El guardián de los sueños
Margaret A. Salinger
27 marzo, 2002 01:00J. D. Salinger
La hija de Joyce, Lucía, padeció problemas mentales y, al parecer, tuvo que ser ingresada en una institución psiquiátrica. Según algunos críticos, sus problemas tenían que ver con la apabullante personalidad de su padre, que en buena medida condicionaba el natural desarrollo mental de una joven adolescente, y el instinto de protección del padre sobre la hija.Hasta ahora solía citarse el caso de Lucía Joyce como paradigmático de las complejas relaciones entre los hijos de escritores o artistas famosos y sus padres; a partir de ahora tenemos otro "documento", esta vez de primera mano, el de Margaret A. Salinger, hija del autor de El guardián en el centeno, J. D. Salinger.
Uno ya sospechaba que la personalidad de Salinger trascendía lo habitual.

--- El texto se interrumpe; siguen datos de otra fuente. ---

(* ===== verification/Float64.v ===== *)
(** * Double-precision numbers

    Rust's [f64] through the bit-exact IEEE 754 arithmetic of the Standard Library's [SpecFloat]:
    conversions from integers, the operations the code uses and the saturating casts back. *)

From S2P Require Import Prelude.
From Stdlib Require Import SpecFloat.

Definition f64 : Type := spec_float.

(** [z as f64]. *)
Definition f64_of_Z (z : Z) : f64 := binary_normalize 53 1024 z 0 false.
Definition f64_add : f64 -> f64 -> f64 := SFadd 53 1024.
Definition f64_sub : f64 -> f64 -> f64 := SFsub 53 1024.
Definition f64_mul : f64 -> f64 -> f64 := SFmul 53 1024.
Definition f64_div : f64 -> f64 -> f64 := SFdiv 53 1024.

Definition f64_is_nan (x : f64) : bool := match x with S754_nan => true | _ => false end.
Definition f64_is_finite (x : f64) : bool := match x with S754_nan | S754_infinity _ => false | _ => true end.
Definition f64_lt (x y : f64) : bool := match SFcompare x y with Some Lt => true | _ => false end.
Definition f64_le (x y : f64) : bool := match SFcompare x y with Some Lt | Some Eq => true | _ => false end.
Definition f64_eq (x y : f64) : bool := match SFcompare x y with Some Eq => true | _ => false end.

(** [f64::min] and [f64::max]: a NaN gives way to the other operand. *)
Definition f64_min (x y : f64) : f64 :=
  if f64_is_nan x then y else if f64_is_nan y then x else if f64_lt y x then y else x.
Definition f64_max (x y : f64) : f64 :=
  if f64_is_nan x then y else if f64_is_nan y then x else if f64_lt x y then y else x.

(** [x.floor() as u32]: saturating, a NaN is zero. *)
Definition f64_floor_u32 (x : f64) : Z :=
  match x with
  | S754_finite false m e => Z.min u32_max (Z.shiftl (Z.pos m) e)
  | S754_infinity false => u32_max
  | _ => 0
  end.

(** ** Numbers as text *)

(** The digits a text starts with: how many, their value after [acc], and the text behind them. *)
Fixpoint take_digits (count acc : Z) (s : string) : Z * Z * string :=
  match s with
  | String a r => if is_ascii_digit a then take_digits (count + 1) (acc * 10 + (byte_of a - 48)) r else (count, acc, s)
  | EmptyString => (count, acc, s)
  end.

(** A leading sign: whether it is a minus, and the text behind it. *)
Definition take_sign (s : string) : bool * string :=
  match s with
  | String a r => if byte_is a 45 then (true, r) else if byte_is a 43 then (false, r) else (false, s)
  | EmptyString => (false, s)
  end.

(** The number nearest to [m * 10^e], ties to even. Past the two bounds it is zero or infinite. *)
Definition f64_of_decimal (negative : bool) (m e : Z) : f64 :=
  match m with
  | Z.pos p =>
      let magnitude := str_len (dec m) + e in
      if 310 <? magnitude then S754_infinity negative
      else if magnitude <? -330 then S754_zero negative
      else if 0 <=? e then binary_normalize 53 1024 ((if negative then -1 else 1) * (m * 10 ^ e)) 0 negative
      else let '(q, ez, rest) := SFdiv_core_binary 53 1024 m 0 (10 ^ (- e)) 0 in
           binary_round_aux 53 1024 negative q ez rest
  | _ => S754_zero negative
  end.

(** The exponent behind a mantissa, if there is one; [None] where the text goes on otherwise. *)
Definition take_exponent (s : string) : option Z :=
  match s with
  | EmptyString => Some 0
  | String a r =>
      if byte_is a 101 || byte_is a 69 then
        let '(negative, r) := take_sign r in
        let '(count, value, rest) := take_digits 0 0 r in
        if (0 <? count) && is_empty rest then Some (if negative then - value else value) else None
      else None
  end.

(** [str::parse::<f64>]. *)
Definition parse_f64 (s : string) : option f64 :=
  let '(negative, body) := take_sign s in
  let word := to_ascii_lowercase body in
  if one_of word ["inf"; "infinity"] then Some (S754_infinity negative)
  else if word == "nan" then Some S754_nan
  else
    let '(whole, m, rest) := take_digits 0 0 body in
    let '(fraction, m, rest) :=
      match rest with
      | String a r => if byte_is a 46 then take_digits 0 m r else (0, m, rest)
      | EmptyString => (0, m, rest)
      end in
    if whole + fraction <? 1 then None
    else match take_exponent rest with
         | Some e => Some (f64_of_decimal negative m (e - fraction))
         | None => None
         end.

Example parse_f64_tenth : parse_f64 "0.1" = Some (S754_finite false 7205759403792794 (-56)).
Proof. by vm_compute. Qed.

Example parse_f64_edges :
  map parse_f64 [""; "."; "1e"; "1 "; "-"; "+."] = [None; None; None; None; None; None] /\
  parse_f64 "1e400" = Some (S754_infinity false) /\ parse_f64 "-1e-400" = Some (S754_zero true) /\
  parse_f64 "5e-324" = Some (S754_finite false 1 (-1074)) /\ parse_f64 ".5E+1" = parse_f64 "5." /\
  parse_f64 "1.7976931348623157e308" = Some (S754_finite false 9007199254740991 971).
Proof. by vm_compute. Qed.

Su obsesión por el anonimato y la complejidad psíquica de sus personajes así lo indicaban. Pero ello no debería en absoluto ser objeto de censura, y a muchos nos indignó la fotografía robada en la que se veía a un anciano empujando un carrito en un supermercado. Con sus memorias, Margaret A. Salinger pretende dejar un legado a su hijo para "averiguar qué es real y qué es ficción" (pág. 9), pero conforme avanzamos en la lectura comprobamos que lo que realmente intenta es superar el "trauma" que ha supuesto ser la hija de un escritor de culto. Próximo el final confiesa: "Me detuve a pensar en mi vida y decidí que si iba a seguir viviendo debía dejar de vivir el sueño de otra persona" (pág. 408). Y según deducimos en el último párrafo parece que lo ha conseguido (enhorabuena): su matrimonio es feliz, su marido y su hijo "son la luz que ilumina mi vida" (pág. 440), no recuerda cuándo es la última vez que se peleó con su marido, y se enorgullece "de lo diferente que va a ser la infancia de mi hijo de la mía" (pág. 437).

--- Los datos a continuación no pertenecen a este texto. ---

(* ===== verification/ImageFacts.v ===== *)
(** * What the image service guarantees

    Over every interleaving of requests: a preview or tile is the rendition of an image the catalogue
    gave for the artifact asked for, whichever cache it came from; an image is never decoded twice at
    the same time; and the build locks cannot deadlock, so every worker ends with the answers to its
    connection, unless the query decoder panics. *)

From S2P Require Import Prelude Json Http HttpFacts Float64 Concurrent ByteLru ImageHttp ImageService.
From Stdlib Require Import Ascii.

(** ** Counting over threads *)

Section Count.
Context {X : Type}.

Definition count_if (p : X -> bool) (l : list X) : Z := foldr (fun x n => Z.b2z (p x) + n) 0 l.

Lemma count_if_nonneg p l : 0 <= count_if p l.
Proof. induction l as [|x l IH]; simpl; [lia|]. destruct (p x); simpl; lia. Qed.

Lemma count_if_app p l1 l2 : count_if p (l1 ++ l2) = count_if p l1 + count_if p l2.
Proof. induction l1 as [|x l1 IH]; simpl; lia. Qed.

Lemma count_if_insert p l i x y : l !! i = Some x -> count_if p (<[i := y]> l) = count_if p l - Z.b2z (p x) + Z.b2z (p y).
Proof. revert i. induction l as [|z l IH]; intros [|i] Hi; simplify_eq/=; [lia|]. rewrite (IH i Hi). lia. Qed.

Lemma count_if_member p l i x : l !! i = Some x -> p x = true -> 1 <= count_if p l.
Proof.
  revert i. induction l as [|z l IH]; intros [|i] Hi Hp; simplify_eq/=.
  - rewrite Hp. pose proof (count_if_nonneg p l). simpl. lia.
  - specialize (IH i Hi Hp). destruct (p z); simpl; lia.
Qed.

Lemma count_if_exists p l : 1 <= count_if p l -> exists i x, l !! i = Some x /\ p x = true.
Proof.
  induction l as [|z l IH]; simpl; [lia|]. destruct (p z) eqn:E; simpl; intros Hc.
  - by exists 0%nat, z.
  - destruct IH as (i & x & ? & ?); [lia|]. by exists (S i), x.
Qed.

Lemma count_if_two p l i j x y : l !! i = Some x -> l !! j = Some y -> i <> j -> p x = true -> p y = true -> 2 <= count_if p l.
Proof.
  intros Hi Hj Hne Hx Hy. pose proof (count_if_insert (fun z => p z) l i x x Hi) as _.
  revert i j Hi Hj Hne. induction l as [|z l IH]; intros [|i] [|j] Hi Hj Hne; simplify_eq/=; try done.
  - rewrite Hx. pose proof (count_if_member p l j y Hj Hy). simpl. lia.
  - rewrite Hy. pose proof (count_if_member p l i x Hi Hx). simpl. lia.
  - destruct (p z); simpl; specialize (IH i j Hi Hj ltac:(congruence)); lia.
Qed.
End Count.

(** ** Build locks *)

(** A thread's part in a table of build locks: the key, the lock, whether it holds it. *)
Record Slot := mkSlot {
  sl_key : string;
  sl_gate : nat;
  sl_locked : bool;
}.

Ya en la primera línea de la Introducción se establece el tono que encontraremos en el resto del volumen: "Crecí en un mundo en el que casi no habitaban las personas reales" (pág. 7). ésta es una verdadera obsesión, un reproche del que parece no haberse librado con los años: "Cuando yo era una adulta, me di cuenta de que mi padre seguía viviendo con sus sueños, no con sus hijos reales." (pág. 115).
Margaret Salinger aborda sus memorias como si se tratara de una experiencia única, pero también lo son únicas las de cada uno de los lectores, aunque la relación con el padre no les haya llevado a plantearse poner fin a su existencia, y sin que trasciendan el ámbito familiar. A fin de cuentas, lo que Margaret Salinger cuenta es su propia vida, cuando el único interés para los lectores es el de ser la hija de uno de los escritores fundamentales en la literatura mundial del siglo XX, y no sus problemas bulímicos o de personalidad. No en vano los pasajes que más me han interesado son aquellos que versan sobre la personalidad de su progenitor: "He presenciado una y otra vez cómo sus experiencias divinas de felicidad y unión con todo el mundo son líquidas como la alegría, no sólidas como la felicidad. A la mañana siguiente se le escapan entre los dedos como si de sueños se tratasen" (pág. 111).
Conviene, de todas formas, dejar un espacio para la duda, pues pese a resultar patente que Margaret Salinger intenta ser objetiva -la obra está salpicada de mil notas a pie de página- no siempre logra escapar de la lógica subjetividad. Algunas censuras resultan un tanto infantiles, como la visita de su padre cuando ella estaba en Inglaterra sin avisarla -se había ido a Portugal con un amigo- o no decirle que su abuela estaba enferma. Uno se pregunta por qué no fue ella quien telefoneó comunicando su viaje a otro país o interesándose por la salud de su abuela, sin calibrar que su padre quisiera darle una sorpresa o evitarle el sufrimiento ante la enfermedad. Sorpresa y sufrimiento que, sin duda, le ha causado ella a su padre con este libro. Hay otro puñado de nimiedades cuya inclusión en estas memorias resulta gratuita, como el enfado de su padre por los 5.000 dólares que tenía que pasar a su esposa por la manutención de los hijos, que según Salinger sólo servía para "alimentar a sus novios... No se come y se caga en el mismo sitio". (pág. 220).
Resulta, finalmente, sintomático que las fuentes de las que ha bebido para elaborar estas memorias hayan sido sus recuerdos, su madre y su tía... A mí me hubiera interesado más la opinión del padre.